Description of the task: For each line of the data that includes the word "request", copy the line.

=== Data for review ===

Lemma adjustment_exact_witness :
  exists request before t, validate_request "body" = Some request /\
    (exists l event, applied seller_session request t (fst (adjust_sample 100 stocked)) l event before
                       (snd (adjust_sample 100 stocked))) /\
    (l_available_quantity <$> listings (snd (adjust_sample 100 stocked)) !! listing_aggregate_id sally "a") = Some 5.
Proof.
  destruct (validate_request "body") as [request|] eqn:Ev; [|vm_compute in Ev; discriminate].
  pose proof (adjustment_exact (mkRateSettings None None None) None seller_session "body" 100 100 id stocked request Ev) as He.
  fold (adjust_sample 100 stocked) in He.
  destruct (adjust_sample 100 stocked) as [response db'] eqn:Ea.
  destruct He as (before & t & Hb & _ & [Happlied|[Hq _]]).
  - exists request, before, t. split; [reflexivity|]. split; [exact Happlied|].
    change db' with (snd (response, db')). rewrite <- Ea. vm_compute. reflexivity.
  - exfalso. assert (Hn : events db' = events stocked).
    { rewrite Hq. destruct Hb as [->|(d & Hd & ->)]; [reflexivity|]. unfold id. by rewrite Hd. }
    change db' with (snd (response, db')) in Hn. rewrite <- Ea in Hn. vm_compute in Hn. discriminate.
Defined.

===

Answer for this exercise:
  exists request before t, validate_request "body" = Some request /\
    (exists l event, applied seller_session request t (fst (adjust_sample 100 stocked)) l event before
  destruct (validate_request "body") as [request|] eqn:Ev; [|vm_compute in Ev; discriminate].
  pose proof (adjustment_exact (mkRateSettings None None None) None seller_session "body" 100 100 id stocked request Ev) as He.
  - exists request, before, t. split; [reflexivity|]. split; [exact Happlied|].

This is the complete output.